Top of Entries shown

(** * GPS spoofing detection: speed detector, SNR detector and mode switch

    Shallow embedding of the three Python modules of the "Autonomous Switch"
    directory:

    - [detector_speed.py]  (class [SpeedDetector])
    - [detector_snr.py]    (class [SNRDetector])
    - [Final_Map_Project.py] (function [gps_reader] and the global
      [autonomous_mode])

    Python floats are idealised as rationals ([Q]); Python dictionaries keyed
    by PRN strings are finite maps ([gmap string _]); a method that mutates
    [self] is a function from the object's fields to the new fields, and the
    values read from the wall clock are explicit arguments. *)

From Stdlib Require Import QArith Qabs Qminmax ZArith List Bool Lia.
From stdpp Require Import gmap strings list fin_maps.

Local Open Scope Q_scope.

(** ** Comparisons on Python numbers *)

Definition Qltb (a b : Q) : bool := negb (Qle_bool b a).
Definition Qgtb (a b : Q) : bool := Qltb b a.
Definition Qgeb (a b : Q) : bool := Qle_bool b a.

(** ** Exceptions raised inside the detectors *)

Inductive exn :=
  | ParseError          (* pynmea2.parse, int(), msg.latitude ... raise *)
  | TypeError           (* datetime/float arithmetic on mixed operands *)
  | ZeroDivisionError.

(** The exception monad, through stdpp's [mbind]/[mret] notations. *)
Definition raise {A : Type} (e : exn) : exn + A := inl e.

Global Instance exn_mret : MRet (sum exn) := fun A a => inr a.
Global Instance exn_bind : MBind (sum exn) := fun A B k m =>
  match m with
  | inl e => inl e
  | inr a => k a
  end.

(** ** detector_speed.py *)

Module SpeedDetector.

(* ------------------ Configuration ------------------ *)
Definition STABILIZATION_SPEED : Q := 8.
Definition SPOOFING_SPEED_THRESHOLD : Q := 6.
Definition STABILIZATION_COUNT : nat := 4.
Definition DISTANCE_JUMP_THRESHOLD : Q := 30.

(** (latitude, longitude) in degrees. *)
Definition position : Type := Q * Q.

(** The two kinds of value [current_time] can hold: a [datetime.datetime]
    built from the sentence's time of day, or the float of [time.time()].
    Both are counted in seconds. *)
Inductive instant :=
  | Datetime (seconds : Q)
  | Epoch (seconds : Q).

(** The fields of a [SpeedDetector] object. *)
Record detector := mk_detector {
  last_position : option position;
  last_time : option instant;
  stabilized : bool;
  stabilization_counter : nat;
  spoofing_phase : bool;
  spoofed_stabilization_counter : nat;
  spoof_confirmed : bool
}.

Definition __init__ : detector :=
  {| last_position := None;
     last_time := None;
     stabilized := false;
     stabilization_counter := 0;
     spoofing_phase := false;
     spoofed_stabilization_counter := 0;
     spoof_confirmed := false |}.

(** What [pynmea2.parse] gives for a GGA sentence, as far as [process] reads
    it.  [coords] is [None] when [msg.latitude] or [msg.longitude] raises,
    [timestamp] (seconds since midnight) is [None] when the time field is
    empty or malformed, so that [datetime.combine] rejects it. *)
Record gga := mk_gga {
  gps_qual : Z;
  coords : option position;
  timestamp : option Q
}.

Inductive nmea_line :=
  | Unparsed              (* parse or int(msg.gps_qual) raises *)
  | Parsed (msg : gga).

(** The clock values one call may read: the day of [datetime.utcnow()]
    and [time.time()]. *)
Record clock := mk_clock {
  utcnow_date : Z;
  time_time : Q
}.

Inductive status :=
  | NO_FIX | STABILIZING | SPEED_ANOMALY | SPOOFING_ANALYSIS
  | SPOOFING_CONFIRMED | NORMAL | ERROR.

Inductive value :=
  | NoValue
  | Speed (v : Q)
  | Message (e : exn).

Definition verdict : Type := status * value * bool.

Definition state (v : verdict) : status := v.1.1.
Definition detected (v : verdict) : bool := v.2.

Global Instance status_eq_dec : EqDecision status.
Proof. solve_decision. Defined.

(** Python truth value of [self.last_time]. *)
Definition truthy (t : option instant) : bool :=
  match t with
  | None => false
  | Some (Datetime _) => true
  | Some (Epoch s) => negb (Qeq_bool s 0)
  end.

(** [datetime.combine(date, time)], in seconds. *)
Definition combine (day : Z) (tod : Q) : Q := inject_Z (86400 * day) + tod.

(** Body of the inner [try]: the sentence's time of day. *)
Definition dt_try (c : clock) (ts : option Q) (last : option instant)
  : exn + (instant * Q) :=
  match ts with
  | None => raise TypeError
  | Some tod =>
      let current_time := combine (utcnow_date c) tod in
      if truthy last then
        match last with
        | Some (Datetime l) => mret (Datetime current_time, current_time - l)
        | _ => raise TypeError
        end
      else mret (Datetime current_time, 1)
  end.

(** Body of the inner [except]: the wall clock. *)
Definition dt_except (c : clock) (last : option instant)
  : exn + (instant * Q) :=
  let current_time := time_time c in
  if truthy last then
    match last with
    | Some (Epoch l) => mret (Epoch current_time, current_time - l)
    | _ => raise TypeError
    end
  else mret (Epoch current_time, 1).

(** Lines 47-53: [(current_time, dt)]. *)
Definition elapsed (c : clock) (ts : option Q) (last : option instant)
  : exn + (instant * Q) :=
  match dt_try c ts last with
  | inr r => inr r
  | inl _ => dt_except c last
  end.

(** Python's [/] on floats. *)
Definition py_div (a b : Q) : exn + Q :=
  if Qeq_bool b 0 then raise ZeroDivisionError else mret (a / b).

(** Line 60: [speed = dist / dt if dt > 0 else 0]. *)
Definition speed_of (dist dt : Q) : exn + Q :=
  if Qgtb dt 0 then py_div dist dt else mret 0.

Definition set_stabilization (self : detector) (flag : bool) (n : nat) : detector :=
  {| last_position := last_position self;
     last_time := last_time self;
     stabilized := flag;
     stabilization_counter := n;
     spoofing_phase := spoofing_phase self;
     spoofed_stabilization_counter := spoofed_stabilization_counter self;
     spoof_confirmed := spoof_confirmed self |}.

Definition set_spoofing_phase (self : detector) (flag : bool) : detector :=
  {| last_position := last_position self;
     last_time := last_time self;
     stabilized := stabilized self;
     stabilization_counter := stabilization_counter self;
     spoofing_phase := flag;
     spoofed_stabilization_counter := spoofed_stabilization_counter self;
     spoof_confirmed := spoof_confirmed self |}.

Definition set_spoofed (self : detector) (n : nat) (confirmed : bool) : detector :=
  {| last_position := last_position self;
     last_time := last_time self;
     stabilized := stabilized self;
     stabilization_counter := stabilization_counter self;
     spoofing_phase := spoofing_phase self;
     spoofed_stabilization_counter := n;
     spoof_confirmed := confirmed |}.

Definition set_reference (self : detector) (p : position) (t : instant) : detector :=
  {| last_position := Some p;
     last_time := Some t;
     stabilized := stabilized self;
     stabilization_counter := stabilization_counter self;
     spoofing_phase := spoofing_phase self;
     spoofed_stabilization_counter := spoofed_stabilization_counter self;
     spoof_confirmed := spoof_confirmed self |}.

Section Process.

(** [geopy.distance.geodesic(a, b).meters]. *)
Variable geodesic : position -> position -> Q.

(** Lines 62-92: the three phases, entered when a reference position is
    stored.  [None] means that no branch returned and control falls through
    to the update of the reference. *)
Definition phases (self : detector) (speed dist : Q)
  : option (verdict * detector) :=
  if negb (stabilized self) then
    let self1 :=
      if Qltb speed STABILIZATION_SPEED then
        let n := S (stabilization_counter self) in
        if (STABILIZATION_COUNT <=? n)%nat
        then set_stabilization self true n
        else set_stabilization self (stabilized self) n
      else self in
    Some ((STABILIZING, Speed speed, false), self1)
  else if negb (spoofing_phase self)
          && Qgtb speed SPOOFING_SPEED_THRESHOLD
          && Qgtb dist DISTANCE_JUMP_THRESHOLD then
    Some ((SPEED_ANOMALY, Speed speed, false), set_spoofing_phase self true)
  else if spoofing_phase self && negb (spoof_confirmed self) then
    if Qltb speed STABILIZATION_SPEED then
      let n := S (spoofed_stabilization_counter self) in
      if (STABILIZATION_COUNT <=? n)%nat
      then Some ((SPOOFING_CONFIRMED, Speed speed, true), set_spoofed self n true)
      else Some ((SPOOFING_ANALYSIS, Speed speed, false),
                 set_spoofed self n (spoof_confirmed self))
    else Some ((SPOOFING_ANALYSIS, Speed speed, false), self)
  else None.

(** Lines 38-99: the body of the outer [try].  No field of [self] is written
    before the last statement that can raise, so an exception leaves the
    object as it was. *)
Definition process_body (self : detector) (c : clock) (line : nmea_line)
  : exn + (verdict * detector) :=
  msg ← match line with Unparsed => raise ParseError | Parsed m => mret m end;
  if (gps_qual msg =? 0)%Z then mret ((NO_FIX, NoValue, false), self) else
  current_position ←
    match coords msg with None => raise ParseError | Some p => mret p end;
  '(current_time, dt) ← elapsed c (timestamp msg) (last_time self);
  through ←
    match last_position self with
    | Some last =>
        let dist := geodesic last current_position in
        speed ← speed_of dist dt;
        mret (phases self speed dist)
    | None => mret None
    end;
  match through with
  | Some r => mret r
  | None =>
      mret ((NORMAL, NoValue, false),
           set_reference self current_position current_time)
  end.

Definition process (self : detector) (c : clock) (line : nmea_line)
  : verdict * detector :=
  match process_body self c line with
  | inr r => r
  | inl e => ((ERROR, Message e, false), self)
  end.

(** Successive calls on one detector. *)
Fixpoint run (self : detector) (inputs : list (clock * nmea_line))
  : list verdict * detector :=
  match inputs with
  | [] => ([], self)
  | (c, line) :: rest =>
      let '(v, self1) := process self c line in
      let '(vs, self2) := run self1 rest in
      (v :: vs, self2)
  end.

Inductive reachable : detector -> Prop :=
  | reachable_init : reachable __init__
  | reachable_process self c line :
      reachable self -> reachable (process self c line).2.

End Process.

End SpeedDetector.

(** ** detector_snr.py *)

Module SNRDetector.

(* ---------------- Configuration ---------------- *)
Definition SNR_JUMP_THRESHOLD : Q := 6.
Definition NEW_PRNS_THRESHOLD : nat := 4.
Definition DISAPPEARED_PRNS_THRESHOLD : nat := 4.
Definition ANOMALY_CONFIRMATION_COUNT : nat := 2.
Definition HISTORY_LENGTH : nat := 3.
Definition INSTANT_SHOCK_THRESHOLD : nat := 5.
Definition SNR_MIN_THRESHOLD : Q := 23.
Definition MIN_SAT_FOR_ANALYSIS : nat := 4.
Definition STABILIZATION_DURATION : Q := 60.

(** The text of an [snr_i] field, as [float] sees it. *)
Inductive snr_field :=
  | SnrMissing            (* None or the empty string *)
  | SnrNumber (v : Q)     (* float(snr) = v *)
  | SnrGarbage.           (* float(snr) raises ValueError *)

(** One of the four satellite slots of a GSV sentence; a missing or empty
    [sv_prn_num_i] is the empty string. *)
Record sv := mk_sv {
  sv_prn_num : string;
  snr : snr_field
}.

Inductive nmea_line :=
  | NotGSV                    (* the test of line 81 fails *)
  | Unparsed                  (* pynmea2.parse raises *)
  | Parsed (svs : list sv).   (* slots 1, 2, 3, ... of the sentence *)

(** The fields of an [SNRDetector] object; a [deque(maxlen=HISTORY_LENGTH)]
    is a list, oldest sample first. *)
Record detector := mk_detector {
  snr_history : gmap string (list Q);
  previous_avg_sats : gmap string Q;
  anomaly_counter : nat;
  stabilization_start_time : Q;
  all_sats : gmap string Q;
  filtered_sats : gmap string Q
}.

(** [now] is the value of [time.time()] when the object is built. *)
Definition __init__ (now : Q) : detector :=
  {| snr_history := ∅;
     previous_avg_sats := ∅;
     anomaly_counter := 0;
     stabilization_start_time := now;
     all_sats := ∅;
     filtered_sats := ∅ |}.

Inductive status :=
  | STABILIZING | INSUFFICIENT_SATS | SPOOFING_DETECTED | NORMAL.

Inductive cause :=
  | NewSatellites (prns : gset string)
  | LostSatellites (prns : gset string)
  | SnrJumps (jumps : list (string * Q))
  | InstantShock.

Definition verdict : Type := status * list cause * bool.

Definition state (v : verdict) : status := v.1.1.
Definition causes_of (v : verdict) : list cause := v.1.2.
Definition detected (v : verdict) : bool := v.2.

(** [deque.append] on a deque of maximal length [HISTORY_LENGTH]. *)
Definition append (window : list Q) (x : Q) : list Q :=
  let w := window ++ [x] in
  drop (length w - HISTORY_LENGTH) w.

Definition update_snr_history (history : gmap string (list Q))
    (data : gmap string Q) : gmap string (list Q) :=
  map_fold (fun prn snr h => <[prn := append (default [] (h !! prn)) snr]> h)
           history data.

Definition get_averaged_snr (history : gmap string (list Q)) : gmap string Q :=
  (fun v => fold_right Qplus 0 v / inject_Z (Z.of_nat (length v)))
    <$> filter (fun kv => kv.2 <> []) history.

Bottom of Entries shown

• What is expected: Please return every line from the first one in the records above down to the line containing "(** The two", including both, exactly as written and nothing more.

• Response to the task:
(** * GPS spoofing detection: speed detector, SNR detector and mode switch

    Shallow embedding of the three Python modules of the "Autonomous Switch"
    directory:

    - [detector_speed.py]  (class [SpeedDetector])
    - [detector_snr.py]    (class [SNRDetector])
    - [Final_Map_Project.py] (function [gps_reader] and the global
      [autonomous_mode])

    Python floats are idealised as rationals ([Q]); Python dictionaries keyed
    by PRN strings are finite maps ([gmap string _]); a method that mutates
    [self] is a function from the object's fields to the new fields, and the
    values read from the wall clock are explicit arguments. *)

From Stdlib Require Import QArith Qabs Qminmax ZArith List Bool Lia.
From stdpp Require Import gmap strings list fin_maps.

Local Open Scope Q_scope.

(** ** Comparisons on Python numbers *)

Definition Qltb (a b : Q) : bool := negb (Qle_bool b a).
Definition Qgtb (a b : Q) : bool := Qltb b a.
Definition Qgeb (a b : Q) : bool := Qle_bool b a.

(** ** Exceptions raised inside the detectors *)

Inductive exn :=
  | ParseError          (* pynmea2.parse, int(), msg.latitude ... raise *)
  | TypeError           (* datetime/float arithmetic on mixed operands *)
  | ZeroDivisionError.

(** The exception monad, through stdpp's [mbind]/[mret] notations. *)
Definition raise {A : Type} (e : exn) : exn + A := inl e.

Global Instance exn_mret : MRet (sum exn) := fun A a => inr a.
Global Instance exn_bind : MBind (sum exn) := fun A B k m =>
  match m with
  | inl e => inl e
  | inr a => k a
  end.

(** ** detector_speed.py *)

Module SpeedDetector.

(* ------------------ Configuration ------------------ *)
Definition STABILIZATION_SPEED : Q := 8.
Definition SPOOFING_SPEED_THRESHOLD : Q := 6.
Definition STABILIZATION_COUNT : nat := 4.
Definition DISTANCE_JUMP_THRESHOLD : Q := 30.

(** (latitude, longitude) in degrees. *)
Definition position : Type := Q * Q.

(** The two kinds of value [current_time] can hold: a [datetime.datetime]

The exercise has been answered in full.